Hiromi did give it a minute of serious consideration, however, until a shouting voice cut right through her train of thought and left her perplexed.
“Aaaaayyaaaaaaaaaaaaaaaa!!”
Something very pink had just emerged into the electronics lab. A girl with bright pink hair and baby pink clothes barreled herself in Ayaka’s direction, which also happened to be Hiromi’s general direction.
“You’re early,” Ayaka commented, her cool demeanor the opposite of this bubblegum pink burst of energy.
“Hi, Mao,” Max greeted the new girl, though with more politeness than cheer, Hiromi noted. Professor had slipped his glasses back on and was back to work already in silence.
“Hi, mayo boy. Eh, I’m like, ten minutes early – so what? I can see you’re not doing anything, anyway.”
“I was showing our club to Tachibana.” Ayaka gestured at Hiromi, and she was quickly beginning to feel like a test subject presented to each human in turns. “She’s looking for one to join.”
“Please, just call me Hiromi,” she managed to rectify, finally.

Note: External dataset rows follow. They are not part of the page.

(** * repo_content.py: ignore patterns, binary detection and the tree walker

    A shallow embedding of [src/repo_content.py] and of the parts of the
    Python standard library it calls ([fnmatch], [posixpath], [pathlib],
    [str.strip], [readlines]), followed by the properties of the tool.

    Conventions.  A Python [str] is a Rocq [string]; one [ascii] stands for
    one character of the [str] (so [String.length] is Python's [len]).
    Paths are POSIX paths.  The output stream is the text written so far.

    The tree walker comes twice: first as the run in which nothing raises
    on the way out of [process_directory], then, in the module [Full], with
    the calls that end the run and with the symbolic links that [os.walk]
    does not follow. *)

From Stdlib Require Import List String Ascii Bool Arith ZArith Lia Strings.Byte.
From Stdlib Require Import Numbers.Cyclic.Int63.PrimInt63 Floats.PrimFloat.
Import ListNotations.

Local Open Scope list_scope.
Local Open Scope string_scope.

(** ** Small string library *)

Module Str.

(** [s.split(sep)] for a one-character separator: never empty. *)
Fixpoint split (sep : ascii) (s : string) : list string :=
  match s with
  | EmptyString => [EmptyString]
  | String c rest =>
      if Ascii.eqb c sep then EmptyString :: split sep rest
      else match split sep rest with
           | h :: t => String c h :: t
           | [] => [String c EmptyString]
           end
  end.

(** [sep.join(l)]. *)
Fixpoint join (sep : string) (l : list string) : string :=
  match l with
  | [] => EmptyString
  | [x] => x
  | x :: rest => x ++ sep ++ join sep rest
  end.

(** [c in s]. *)
Fixpoint mem (c : ascii) (s : string) : bool :=
  match s with
  | EmptyString => false
  | String d rest => Ascii.eqb c d || mem c rest
  end.

(** [c * n]. *)
Fixpoint replicate (n : nat) (c : ascii) : string :=
  match n with
  | O => EmptyString
  | S k => String c (replicate k c)
  end.

(** [s.endswith(c)]. *)
Fixpoint endswith (c : ascii) (s : string) : bool :=
  match s with
  | EmptyString => false
  | String d EmptyString => Ascii.eqb d c
  | String _ rest => endswith c rest
  end.

(** [s.startswith(p)]. *)
Fixpoint startswith (p s : string) : bool :=
  match p with
  | EmptyString => true
  | String a p' =>
      match s with
      | EmptyString => false
      | String b s' => Ascii.eqb a b && startswith p' s'
      end
  end.

Definition nonempty (s : string) : bool :=
  match s with EmptyString => false | _ => true end.

End Str.

(** ** fnmatch

    [fnmatch.fnmatch(name, pat)] on POSIX: [os.path.normcase] is the
    identity, the pattern is translated by [fnmatch.translate] and the
    result must match the whole of [name].  The translation (that of
    CPython 3.9 and later) is modelled as a list of tokens instead of a
    regular expression. *)

Module Glob.

Inductive class_item : Type :=
| CChar (c : ascii)
| CRange (lo hi : ascii).

Inductive token : Type :=
| TStar
| TAny
| TLit (c : ascii)
| TClass (negated : bool) (items : list class_item).

Definition code (c : ascii) : nat := nat_of_ascii c.

(** The body of a bracket expression, read left to right: [lo-hi] with a
    character on both sides of the hyphen is a range, everything else
    stands for itself. *)
Fixpoint class_items (body : string) : list class_item :=
  match body with
  | EmptyString => []
  | String lo rest =>
      match rest with
      | String "-" (String hi rest') => CRange lo hi :: class_items rest'
      | _ => CChar lo :: class_items rest
      end
  end.

(** "Remove empty ranges -- invalid in RE." *)
Definition nonempty_range (i : class_item) : bool :=
  match i with
  | CChar _ => true
  | CRange lo hi => Nat.leb (code lo) (code hi)
  end.

(** [stuff = pat[i:j]] turned into a character class.  A leading [!]
    negates.  When the removal of empty ranges leaves a [!] in front,
    [translate] tests [stuff[0] == '!'] on the result, so that class is
    negated as well. *)
Definition class_of (stuff : string) : token :=
  match stuff with
  | String "!" body => TClass true (filter nonempty_range (class_items body))
  | _ =>
      match filter nonempty_range (class_items stuff) with
      | CChar "!" :: items => TClass true items
      | CRange "!" hi :: items => TClass true (CChar "-" :: CChar hi :: items)
      | items => TClass false items
      end
  end.

(** The index [j] of the closing bracket, relative to the character after
    the opening one: an initial [!] and then an initial [\]] are skipped
    before the search. *)
Definition close_index (rest : string) : option nat :=
  let j := match String.get 0 rest with Some "!"%char => 1 | _ => 0 end in
  let j := match String.get j rest with Some "]"%char => S j | _ => j end in
  String.index j "]" rest.

(** [translate_from skip pat]: the main loop of [fnmatch.translate]; [skip]
    is the number of characters of a bracket expression still to pass
    over ([i = j+1] in the source). *)
Fixpoint translate_from (skip : nat) (pat : string) : list token :=
  match pat with
  | EmptyString => []
  | String c rest =>
      match skip with
      | S k => translate_from k rest
      | O =>
          if Ascii.eqb c "*" then TStar :: translate_from 0 rest
          else if Ascii.eqb c "?" then TAny :: translate_from 0 rest
          else if Ascii.eqb c "[" then
            match close_index rest with
            | None => TLit "[" :: translate_from 0 rest
            | Some j => class_of (String.substring 0 j rest)
                          :: translate_from (S j) rest
            end
          else TLit c :: translate_from 0 rest
      end
  end.

Definition translate (pat : string) : list token := translate_from 0 pat.

Definition item_matches (c : ascii) (i : class_item) : bool :=
  match i with
  | CChar d => Ascii.eqb c d
  | CRange lo hi => Nat.leb (code lo) (code c) && Nat.leb (code c) (code hi)
  end.

Definition class_matches (negated : bool) (items : list class_item)
    (c : ascii) : bool :=
  xorb negated (existsb (item_matches c) items).

(** Whole-string match of a token list. *)
Fixpoint match_tokens (ts : list token) (s : string) : bool :=
  match ts with
  | [] => match s with EmptyString => true | _ => false end
  | TStar :: ts' =>
      (fix star (s : string) : bool :=
         match_tokens ts' s
         || match s with
            | EmptyString => false
            | String _ s' => star s'
            end) s
  | TAny :: ts' =>
      match s with
      | EmptyString => false
      | String _ s' => match_tokens ts' s'
      end
  | TLit c :: ts' =>
      match s with
      | EmptyString => false
      | String d s' => Ascii.eqb c d && match_tokens ts' s'
      end
  | TClass neg items :: ts' =>
      match s with
      | EmptyString => false
      | String d s' => class_matches neg items d && match_tokens ts' s'
      end
  end.

Definition fnmatch (name pat : string) : bool :=
  match_tokens (translate pat) name.

(** A pattern without [*], [?] and [[]. *)
Definition wildcard_free (pat : string) : bool :=
  negb (Str.mem "*" pat) && negb (Str.mem "?" pat) && negb (Str.mem "[" pat).

End Glob.

Example glob1 : Glob.fnmatch "app.log" "*.log" = true. Proof. reflexivity. Qed.
Example glob2 : Glob.fnmatch "access.log.txt" "*.log" = false. Proof. reflexivity. Qed.
Example glob3 : Glob.fnmatch "a/b/c.log" "*.log" = true. Proof. reflexivity. Qed.
Example glob4 : Glob.fnmatch "file7" "file[0-9]" = true. Proof. reflexivity. Qed.
Example glob5 : Glob.fnmatch "filex" "file[!0-9]" = true. Proof. reflexivity. Qed.
Example glob6 : Glob.fnmatch "a[b" "a[b" = true. Proof. reflexivity. Qed.
Example glob7 : Glob.fnmatch "a]" "a[]]" = true. Proof. reflexivity. Qed.
Example glob8 : Glob.fnmatch "xnode_modules" "node_modules" = false. Proof. reflexivity. Qed.
Example glob9 : Glob.fnmatch "ab" "a?" = true. Proof. reflexivity. Qed.
Example glob10 : Glob.fnmatch "-" "[a-]" = true. Proof. reflexivity. Qed.
Example glob11 : Glob.fnmatch "b" "[a-c-e]" = true. Proof. reflexivity. Qed.
Example glob12 : Glob.fnmatch "d" "[a-c-e]" = false. Proof. reflexivity. Qed.
Example glob13 : Glob.fnmatch "x" "[z-a]" = false. Proof. reflexivity. Qed.
(** * Goal Ball server: a shallow embedding of the authoritative simulation

    The server part of [src/public/client.js] (the constants, the entity
    factory, [update], [broadcastState] and the connection handlers) is
    embedded here as Rocq functions.

    - JavaScript numbers are IEEE 754 binary64 values: coordinates and input
      directions are primitive floats, so every definition below evaluates to
      the very number the server would compute, NaN included.
    - [score] only ever holds 0, 1, 2, ...; it is kept as an integer and the
      one place where binary64 addition stops being exact (2^53) is written
      out in [JS.incr].
    - The two [Map]s iterate in insertion order and are always keyed by the
      [id] field of the stored object, so a map is the list of its objects in
      insertion order.
    - [Math.random], [uuidv4] and the number that a string, or the elements
      of an array, spell belong to the runtime: they are fields of a
      [Runtime] record, the k-th call of [Math.random] or [uuidv4] returning
      the k-th draw.
    - The socket [ws] stored with a player only decides who receives a
      message; the handlers are functions from an event and a state to the
      next state and the outputs ([ws.send], [console.error]), and
      [broadcastState] is the payload it serialises. *)

From Stdlib Require Import ZArith List String Bool Lia PeanoNat.
From Stdlib Require Import Floats.
Import ListNotations.

Set Implicit Arguments.

(** ** JavaScript numbers *)

Module JS.

Local Open Scope float_scope.

(** [x === -0] told apart from [+0], as [Math.max] and [Math.min] do. *)
Definition is_neg_zero (a : float) : bool := is_zero a && get_sign a.

(** [Math.max(a, b)]: NaN if either is NaN, and [+0] is larger than [-0]. *)
Definition Math_max (a b : float) : float :=
  if is_nan a || is_nan b then nan
  else if a <? b then b
  else if b <? a then a
  else if is_neg_zero a then b else a.

(** [Math.min(a, b)]: NaN if either is NaN, and [-0] is smaller than [+0]. *)
Definition Math_min (a b : float) : float :=
  if is_nan a || is_nan b then nan
  else if a <? b then a
  else if b <? a then b
  else if is_neg_zero a then a else b.

Definition Math_abs (a : float) : float := abs a.
Definition Math_sqrt (a : float) : float := sqrt a.

(** [a !== b] on two numbers. *)
Definition strict_neq (a b : float) : bool := negb (a =? b).

(** Truthiness of a number: everything but [0], [-0] and NaN. *)
Definition truthy_num (a : float) : bool := negb (is_zero a) && negb (is_nan a).

(** [a || b] on numbers. *)
Definition or_num (a b : float) : float := if truthy_num a then a else b.

(** [x ** 2]; the server squares the constants 8 and 10 only, where the
    power is exact. *)
Definition sqr (a : float) : float := a * a.

(** [n + 1] on a number that holds a non-negative integer: exact below
    2^53, where binary64 addition of 1 rounds back to the same value. *)
Definition incr (n : Z) : Z := if (n <? 2 ^ 53)%Z then (n + 1)%Z else n.

(** Truthiness of a value that is [null] or a string. *)
Definition truthy (o : option string) : bool :=
  match o with
  | Some s => negb (String.eqb s EmptyString)
  | None => false
  end.

(** Parsed JSON values, with [undefined] for what a property read of a
    missing field yields. *)
#[local] Unset Elimination Schemes.
Inductive value : Type :=
| Undefined
| Null
| Boolean (b : bool)
| Number (f : float)
| Str (s : string)
| Array (l : list value)
| Object (fields : list (string * value)).
#[local] Set Elimination Schemes.

(** [v[k]] for a parsed JSON value: own properties of an object, and
    [undefined] on every other non-null value ([null] throws, see
    [onMessage]). The keys the server reads are never array indices. *)
Fixpoint get_field (k : string) (fields : list (string * value)) : value :=
  match fields with
  | [] => Undefined
  | (k', v) :: rest => if String.eqb k k' then v else get_field k rest
  end.

Definition get (v : value) (k : string) : value :=
  match v with
  | Object fields => get_field k fields
  | _ => Undefined
  end.

(** Whether the object has an own property [k]. *)
Fixpoint has_field (k : string) (fields : list (string * value)) : bool :=
  match fields with
  | [] => false
  | (k', _) :: rest => String.eqb k k' || has_field k rest
  end.

(** Whether converting a parsed JSON value to a primitive throws a
    TypeError. A parsed object inherits [valueOf], which returns the object
    itself, and [toString], which returns a string; an own property
    [toString] hides the inherited function and is never a function, so no
    method yields a primitive. An array is converted by [join], which
    converts every element but [null]. *)
Fixpoint unconvertible (v : value) : bool :=
  match v with
  | Object fields => has_field "toString" fields
  | Array l =>
      (fix any (l : list value) : bool :=
         match l with
         | [] => false
         | v :: rest => unconvertible v || any rest
         end) l
  | _ => false
  end.

End JS.

(** ** Configuration constants *)

Definition WORLD_WIDTH : float := 800.
Definition WORLD_HEIGHT : float := 600.
Definition PLAYER_SPEED : float := 3.
Definition BALL_RADIUS : float := 3.
Definition PLAYER_RADIUS : float := 5.
Definition BALL_COUNT : nat := 5.
Definition GOAL_WIDTH : float := 60.
Definition GOAL_DEPTH : float := 20.

Inductive Team : Type := TeamLeft | TeamRight.

Definition TEAMS : list Team := [TeamLeft; TeamRight].

Definition Team_eqb (a b : Team) : bool :=
  match a, b with
  | TeamLeft, TeamLeft | TeamRight, TeamRight => true
  | _, _ => false
  end.

(** ** The runtime *)

Record Runtime : Type := {
  (** the k-th result of [Math.random()] *)
  random : nat -> float;
  (** the k-th result of [uuidv4()] *)
  uuidv4 : nat -> string;
  (** [Number(s)] for a string *)
  StringToNumber : string -> float;
  (** [Number(v)] for an array whose conversion does not throw: the number
      its elements, joined by commas, spell *)
  ArrayToNumber : JS.value -> float
}.

(** ** Entities *)

Module Ball.
Record t : Type := {
  id : string;
  x : float;
  y : float;
  carriedBy : option string
}.

Definition set_pos (b : t) (nx ny : float) : t :=
  {| id := id b; x := nx; y := ny; carriedBy := carriedBy b |}.

Definition set_carriedBy (b : t) (c : option string) : t :=
  {| id := id b; x := x b; y := y b; carriedBy := c |}.
End Ball.

Module Player.
Record t : Type := {
  id : string;
  team : Team;
  x : float;
  y : float;
  dirX : float;
  dirY : float;
  score : Z;
  carryingBallId : option string
}.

Mao gave her a scrutinizing look from head to toe. Or, at least, it felt scrutinizing to Hiromi, who felt so very plain compared to this eccentric girl with a cat ear hairtie in her head. “I see! So, you thinking of joining the engineering club?”
“Erm… Probably not. I don’t think this is my thing…”
“Well, if you wanna try something completely different, I’m in the wushu club.” Mao must have noted the thinly veiled horror on Hiromi’s face, for she added: “Oh, don’t worry, there’re no requirements for joining – if you’re a total beginner, we’ll teach you the basics of whatever art interests you. It’s fun! And you’ll learn it fast, I promise. Anyway, Aya, I’m starving! Let’s get going already!”
With that, the pink whirlwind grabbed the short-haired girl, and then they were both gone.